Enquanto prosseguia a conversa sobre o destino do suor da humanidade, continuaram a caminhar. Passaram pela horta onde cresciam tomates, couves beringelas e outros vegetais. Estruturas de canas e ramagens protegiam as plantas da inclemência do sol mais quente. A proximidade à água da barragem matava-lhes a sede. Adiante um largo espaço restava, preparado mas aparentemente incultivado. Era o pousio.

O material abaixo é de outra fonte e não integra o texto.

(* ===== verification/Retrieval.v ===== *)
(** * Retrieval (src/src/rag/keyword_retriever.py, retriever.py)

    Vector and keyword recall, their fusion and the access filter.  A text is
    its sequence of code points; the Unicode tables of the interpreter
    ([lower], the word characters of [\w]) and the C library's [log] are
    parameters.  Counts are list lengths, exactly representable as floats. *)
From S2P Require Import Prelude PyFloat PyValue Persistence PySort.
Local Open Scope Z_scope.

Abbreviation text := (list Z).

(** [\u4e00-\u9fff] *)
Definition is_cjk (c : Z) : bool := (0x4e00 <=? c) && (c <=? 0x9fff).

(** The maximal runs of characters that satisfy [p]: [re.findall] of a
    character class with [+], and [split()] for the complement of blanks. *)
Fixpoint runs_go (p : Z → bool) (cur : text) (l : text) : list text :=
  let flush := match cur with [] => [] | _ => [reverse cur] end in
  match l with
  | [] => flush
  | c :: l => if p c then runs_go p (c :: cur) l else flush ++ runs_go p [] l
  end.
Definition runs (p : Z → bool) (l : text) : list text := runs_go p [] l.

(** [k or default] for an optional integer *)
Definition or_default (k : option Z) (default : Z) : Z :=
  match k with Some k => if k =? 0 then default else k | None => default end.

Record IndexedChunk := mkIndexedChunk {
  ix_chunk_id : string;
  ix_content : text;
  ix_source_id : string;
  ix_source_type : string;
  ix_access_level : string;
  ix_metadata : dict pyval;
  ix_tokens : list text;
}.

Record RetrievalChunk := mkChunk {
  chunk_id : string;
  content : text;
  score : float;
  source_id : string;
  source_type : string;
  access_level : string;
  metadata : dict pyval;
  retrieval_source : string;
}.

Record RetrievalResult := mkRetrievalResult {
  rr_query : text;
  rr_chunks : list RetrievalChunk;
  rr_total_candidates : Z;
  rr_latency_ms : float;
  rr_retrieval_sources : dict Z;
}.

Definition with_score (s : float) (src : string) (c : RetrievalChunk) : RetrievalChunk :=
  mkChunk (chunk_id c) (content c) s (source_id c) (source_type c) (access_level c) (metadata c) src.

(** [scored.sort(key=lambda x: x[0], reverse=True)] *)
Definition best_first {A} : float * A → float * A → bool := PySort.down (PySort.on fst PyFloat.lt).

Module KeywordRetriever.
Record index := mkIndex {
  kw_top_k : Z;
  kw_k1 : float;
  kw_b : float;
  documents : list IndexedChunk;
  doc_count : Z;
  avg_doc_len : float;
  df : gmap text Z;
}.

Definition new (top_k : Z) (k1 b : float) : index := mkIndex top_k k1 b [] 0 PyFloat.zero ∅.

Section index.
Variable lower : text → text.
Variable is_word : Z → bool.
Variable log : float → res float.

Definition tokenize (t : text) : list text := runs (λ c, is_word c || is_cjk c) (lower t).

(** [if not doc.tokens: doc.tokens = self.tokenize(doc.content)] *)
Definition with_tokens (d : IndexedChunk) : IndexedChunk :=
  match ix_tokens d with
  | [] => mkIndexedChunk (ix_chunk_id d) (ix_content d) (ix_source_id d) (ix_source_type d)
            (ix_access_level d) (ix_metadata d) (tokenize (ix_content d))
  | _ => d
  end.

Definition count_tokens (l : list IndexedChunk) : gmap text Z :=
  foldl (λ m d, foldl (λ m t, <[t := default 0 (m !! t) + 1]> m) m (remove_dups (ix_tokens d))) ∅ l.

Definition add_documents (docs : list IndexedChunk) (ix : index) : index :=
  let all := documents ix ++ (with_tokens <$> docs) in
  let n := Z.of_nat (length all) in
  let total_len := PySort.zsum ((λ d, Z.of_nat (length (ix_tokens d))) <$> all) in
  mkIndex (kw_top_k ix) (kw_k1 ix) (kw_b ix) all n
    (if 0 <? n then PyFloat.ratio total_len n else PyFloat.zero) (count_tokens all).

(** One query token's contribution to [_bm25_score]. *)
Definition token_score (ix : index) (doc : IndexedChunk) (token : text) (acc : float) : res float :=
  let tf := Z.of_nat (length (filter (λ t, t = token) (ix_tokens doc))) in
  if tf =? 0 then Ok acc
  else
    let doc_len := PyFloat.of_Z (Z.of_nat (length (ix_tokens doc))) in
    let dfz := default 0 (df ix !! token) in
    let half := PyFloat.ratio 1 2 in
    let one := PyFloat.of_Z 1 in
    ratio ← PyFloat.true_div (PyFloat.add (PyFloat.of_Z (doc_count ix - dfz)) half)
              (PyFloat.add (PyFloat.of_Z dfz) half);
    idf ← log (PyFloat.add ratio one);
    let numerator := PyFloat.mul (PyFloat.of_Z tf) (PyFloat.add (kw_k1 ix) one) in
    norm ← PyFloat.true_div (PyFloat.mul (kw_b ix) doc_len) (avg_doc_len ix);
    let denominator := PyFloat.add (PyFloat.of_Z tf)
      (PyFloat.mul (kw_k1 ix) (PyFloat.add (PyFloat.sub one (kw_b ix)) norm)) in
    part ← PyFloat.true_div (PyFloat.mul idf numerator) denominator;
    Ok (PyFloat.add acc part).
Definition bm25_score (ix : index) (query_tokens : list text) (doc : IndexedChunk) : res float :=
  fold_res (token_score ix doc) query_tokens PyFloat.zero.

Fixpoint scored (ix : index) (query_tokens : list text) (docs : list IndexedChunk) :
    res (list (float * IndexedChunk)) :=
  match docs with
  | [] => Ok []
  | d :: docs =>
      s ← bm25_score ix query_tokens d;
      rest ← scored ix query_tokens docs;
      Ok (if PyFloat.gt s PyFloat.zero then (s, d) :: rest else rest)
  end.

Definition to_chunk (sd : float * IndexedChunk) : RetrievalChunk := let '(s, d) := sd in
  mkChunk (ix_chunk_id d) (ix_content d) s (ix_source_id d) (ix_source_type d) (ix_access_level d)
    (ix_metadata d) "keyword".

Definition search (ix : index) (query : text) (top_k : option Z) : res (list RetrievalChunk) :=
  let k := or_default top_k (kw_top_k ix) in
  let query_tokens := tokenize query in
  if bool_decide (query_tokens = []) || (doc_count ix =? 0) then Ok []
  else
    scores ← scored ix query_tokens (documents ix);
    Ok (to_chunk <$> slice_to k (PySort.sort best_first scores)).
End index.
End KeywordRetriever.

Module VectorRetriever.
Record index := mkIndex { vr_top_k : Z; chunks : list RetrievalChunk }.
Definition new (top_k : Z) : index := mkIndex top_k [].
Definition add_documents (l : list RetrievalChunk) (ix : index) : index :=
  mkIndex (vr_top_k ix) (chunks ix ++ l).

(** Overlap of the character sets. *)
Definition similarity (query c : text) : float :=
  let query_chars : gset Z := list_to_set query in
  let content_chars : gset Z := list_to_set c in
  let overlap := Z.of_nat (size (query_chars ∩ content_chars)) in
  let union := Z.of_nat (size (query_chars ∪ content_chars)) in
  if 0 <? union then PyFloat.ratio overlap union else PyFloat.zero.

Definition search (ix : index) (query : text) (top_k : option Z) : list RetrievalChunk :=
  let k := or_default top_k (vr_top_k ix) in
  let scored := (λ c, (similarity query (content c), c)) <$> chunks ix in
  (λ '(s, c), with_score s "vector" c) <$> slice_to k (PySort.sort best_first scored).
End VectorRetriever.

Inductive MergeStrategy := RRF | WEIGHTED_SCORE.
#[global] Instance MergeStrategy_eq_dec : EqDecision MergeStrategy.
Proof. solve_decision. Defined.

Module HybridRetriever.
Record retriever := mkRetriever {
  vector_retriever : VectorRetriever.index;
  keyword_retriever : KeywordRetriever.index;
  merge_strategy : MergeStrategy;
  vector_weight : float;
  keyword_weight : float;
  final_top_k : Z;
  rrf_k : Z;
  access_checker : option (string → string → bool);
}.

Definition set_access_checker (f : string → string → bool) (h : retriever) : retriever :=
  mkRetriever (vector_retriever h) (keyword_retriever h) (merge_strategy h) (vector_weight h)
    (keyword_weight h) (final_top_k h) (rrf_k h) (Some f).

(** The three dictionaries a merge builds: scores, chunks, sources. *)
Record merge := mkMerge { m_scores : dict float; m_chunks : dict RetrievalChunk; m_sources : dict (list string) }.
Definition merge_empty : merge := mkMerge [] [] [].

(** [scores[cid] = scores.get(cid, 0.0) + s; chunk_map[cid] = chunk;
    source_map.setdefault(cid, set()).add(src)] *)
Definition merge_add (src : string) (s : float) (c : RetrievalChunk) (m : merge) : merge :=
  let cid := chunk_id c in
  let sources := dget cid [] (m_sources m) in
  mkMerge (dinsert cid (PyFloat.add (dget cid PyFloat.zero (m_scores m)) s) (m_scores m))
    (dinsert cid c (m_chunks m))
    (dinsert cid (if bool_decide (src ∈ sources) then sources else sources ++ [src]) (m_sources m)).

(** One [for rank, chunk in enumerate(results)] loop of [_merge_rrf]. *)
Fixpoint rrf_loop (k : Z) (src : string) (rank : Z) (l : list RetrievalChunk) (m : merge) : res merge :=
  match l with
  | [] => Ok m
  | c :: l =>
      d ← PyFloat.of_int (k + rank + 1);
      s ← PyFloat.true_div (PyFloat.of_Z 1) d;
      rrf_loop k src (rank + 1) l (merge_add src s c m)
  end.
Definition weighted_loop (w : float) (src : string) (l : list RetrievalChunk) (m : merge) : merge :=
  foldl (λ m c, merge_add src (PyFloat.mul (score c) w) c m) m l.

(** [sorted(scores.keys(), key=lambda x: scores[x], reverse=True)] and the loop
    that rebuilds the chunks. *)
Definition ranked_ids (m : merge) : list string :=
  PySort.sort (PySort.down (PySort.on (λ cid, dget cid PyFloat.zero (m_scores m)) PyFloat.lt))
    (dkeys (m_scores m)).
Definition source_label (sources : list string) : string :=
  if (1 <? Z.of_nat (length sources)) then "both" else default "" (head sources).
Definition rebuild (m : merge) (cid : string) : res RetrievalChunk :=
  match dlookup cid (m_chunks m) with
  | None => Err (KeyError cid)
  | Some c => Ok (with_score (dget cid PyFloat.zero (m_scores m))
                    (source_label (dget cid [] (m_sources m))) c)
  end.
Fixpoint rebuild_all (m : merge) (ids : list string) : res (list RetrievalChunk) :=
  match ids with
  | [] => Ok []
  | cid :: ids => c ← rebuild m cid; rest ← rebuild_all m ids; Ok (c :: rest)
  end.

Definition merge_rrf (k : Z) (vector_results keyword_results : list RetrievalChunk) :
    res (list RetrievalChunk) :=
  m ← rrf_loop k "vector" 0 vector_results merge_empty;
  m ← rrf_loop k "keyword" 0 keyword_results m;
  rebuild_all m (ranked_ids m).

Definition merge_weighted (vw kw : float) (vector_results keyword_results : list RetrievalChunk) :
    res (list RetrievalChunk) :=
  let m := weighted_loop kw "keyword" keyword_results
             (weighted_loop vw "vector" vector_results merge_empty) in
  rebuild_all m (ranked_ids m).

(** [access_hierarchy] *)
Definition allowed_levels (user_role : string) : list string :=
  dget user_role ["public"]
    [("public", ["public"]); ("internal", ["public"; "internal"]);
     ("admin", ["public"; "internal"; "restricted"])].
Definition may_access (checker : option (string → string → bool)) (user_role level : string) : bool :=
  match checker with
  | Some f => f user_role level
  | None => bool_decide (level ∈ allowed_levels user_role)
  end.
Definition filter_by_access (h : retriever) (chunks : list RetrievalChunk) (user_role : string) :
    list RetrievalChunk :=
  filter (λ c, may_access (access_checker h) user_role (access_level c) = true) chunks.

(** [sources[src] += 1] for the known sources *)
Definition count_source (d : dict Z) (c : RetrievalChunk) : dict Z :=
  let src := retrieval_source c in
  if dmem src d then dinsert src (dget src 0 d + 1) d else d.

Section retrieve.
Variable lower : text → text.
Variable is_word : Z → bool.
Variable log : float → res float.

Definition retrieve (h : retriever) (query : text) (user_role : string) (top_k : option Z)
    (start_time end_time : float) : res RetrievalResult :=
  let k := or_default top_k (final_top_k h) in
  let vector_results := VectorRetriever.search (vector_retriever h) query None in
  keyword_results ← KeywordRetriever.search lower is_word log (keyword_retriever h) query None;
  merged ← match merge_strategy h with
    | RRF => merge_rrf (rrf_k h) vector_results keyword_results
    | WEIGHTED_SCORE => merge_weighted (vector_weight h) (keyword_weight h) vector_results keyword_results
    end;
  let filtered := filter_by_access h merged user_role in
  let final := slice_to k filtered in
  let sources := foldl count_source [("vector", 0); ("keyword", 0); ("both", 0)] final in
  Ok (mkRetrievalResult query final (Z.of_nat (length merged))
        (PyFloat.mul (PyFloat.sub end_time start_time) (PyFloat.of_Z 1000)) sources).
End retrieve.
End HybridRetriever.

(** ** Fusion *)
Module RetrievalFacts.
Import HybridRetriever.

(** The merge holds one score and one chunk per identifier, the chunks being
    among those recalled. *)
Record merge_ok (P : RetrievalChunk → Prop) (m : merge) : Prop := {
  mo_nodup : NoDup (dkeys (m_scores m));
  mo_keys : dkeys (m_chunks m) = dkeys (m_scores m);
  mo_chunks cid c : dlookup cid (m_chunks m) = Some c → chunk_id c = cid ∧ P c;
}.

Lemma merge_empty_ok P : merge_ok P merge_empty.
Proof. by split; [constructor| |]. Qed.

Lemma merge_add_ok P src s c m : merge_ok P m → P c → merge_ok P (merge_add src s c m).
Proof.
  intros [H1 H2 H3] Hc. split; simpl.
  - by apply dinsert_NoDup.
  - by rewrite !dkeys_dinsert, H2.
  - intros cid c'. rewrite dlookup_dinsert. case_decide; [|apply H3]. intros [= <-]. done.
Qed.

Seguindo novamente pela margem deixaram a horta para trás em direcção a uma vintena de oliveiras, de ar robusto mas não velho. Virando as costas à albufeira percorreram um estreito caminho pedonal gravado na encosta que começaram a subir. Do alto do monte viram então a seara, loura, estendendo-se num rectângulo parecido com um campo de futebol. Mais para a direita uma área semelhante acoitava a vinha. As suas fronteiras rectilíneas demarcavam aqueles espaços do pasto que cresceria em redor quando o calor abrandasse e as primeiras chuvas caíssem. Aqui e ali sombreavam alguns sobreiros. Numa dessas sombras se sentaram. Era domingo. Importava descansar e aproveitar a conversa. Uma brisa quase imperceptível agitava suavemente o mar dourado.
Uma hora volvida Inês e Luisa juntaram-se-lhes, finda a sua versão da apresentação do Monte das Murtas. Discutiram o que iriam almoçar e sortearam Nuno e Luis para o fazer. A contra gosto desceram enquanto os outros riam da sua desgraça, e se entregaram ao prazer da inactividade, entre o som das cigarras e o sacudir das moscas.